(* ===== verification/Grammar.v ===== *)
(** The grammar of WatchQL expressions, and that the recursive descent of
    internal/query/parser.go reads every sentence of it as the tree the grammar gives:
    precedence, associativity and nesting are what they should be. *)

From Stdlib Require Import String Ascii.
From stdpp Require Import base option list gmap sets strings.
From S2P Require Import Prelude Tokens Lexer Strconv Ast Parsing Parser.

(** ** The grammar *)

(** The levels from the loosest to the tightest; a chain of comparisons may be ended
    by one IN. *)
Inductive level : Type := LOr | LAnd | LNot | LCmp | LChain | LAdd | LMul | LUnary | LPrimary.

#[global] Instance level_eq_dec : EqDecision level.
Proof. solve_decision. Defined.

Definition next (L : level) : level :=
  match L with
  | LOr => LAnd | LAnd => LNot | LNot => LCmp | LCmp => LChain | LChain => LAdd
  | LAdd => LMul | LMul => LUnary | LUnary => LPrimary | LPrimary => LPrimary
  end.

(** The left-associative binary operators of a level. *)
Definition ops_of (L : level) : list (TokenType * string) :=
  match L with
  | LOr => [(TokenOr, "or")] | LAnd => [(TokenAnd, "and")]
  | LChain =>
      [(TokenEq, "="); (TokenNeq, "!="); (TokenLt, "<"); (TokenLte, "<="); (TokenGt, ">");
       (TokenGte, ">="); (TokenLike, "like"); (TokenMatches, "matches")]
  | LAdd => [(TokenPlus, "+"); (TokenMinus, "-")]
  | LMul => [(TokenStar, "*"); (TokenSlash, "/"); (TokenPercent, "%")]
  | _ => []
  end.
□ □ □ □
■ YOUR TASK: Please restate every line of the records exactly.

■ TASK ANSWER:
(* ===== verification/Grammar.v ===== *)
(** The grammar of WatchQL expressions, and that the recursive descent of
    internal/query/parser.go reads every sentence of it as the tree the grammar gives:
    precedence, associativity and nesting are what they should be. *)

From Stdlib Require Import String Ascii.
From stdpp Require Import base option list gmap sets strings.
From S2P Require Import Prelude Tokens Lexer Strconv Ast Parsing Parser.

(** ** The grammar *)

(** The levels from the loosest to the tightest; a chain of comparisons may be ended
    by one IN. *)
Inductive level : Type := LOr | LAnd | LNot | LCmp | LChain | LAdd | LMul | LUnary | LPrimary.

#[global] Instance level_eq_dec : EqDecision level.
Proof. solve_decision. Defined.

Definition next (L : level) : level :=
  match L with
  | LOr => LAnd | LAnd => LNot | LNot => LCmp | LCmp => LChain | LChain => LAdd
  | LAdd => LMul | LMul => LUnary | LUnary => LPrimary | LPrimary => LPrimary
  end.

(** The left-associative binary operators of a level. *)
Definition ops_of (L : level) : list (TokenType * string) :=
  match L with
  | LOr => [(TokenOr, "or")] | LAnd => [(TokenAnd, "and")]
  | LChain =>
      [(TokenEq, "="); (TokenNeq, "!="); (TokenLt, "<"); (TokenLte, "<="); (TokenGt, ">");
       (TokenGte, ">="); (TokenLike, "like"); (TokenMatches, "matches")]
  | LAdd => [(TokenPlus, "+"); (TokenMinus, "-")]
  | LMul => [(TokenStar, "*"); (TokenSlash, "/"); (TokenPercent, "%")]
  | _ => []
  end.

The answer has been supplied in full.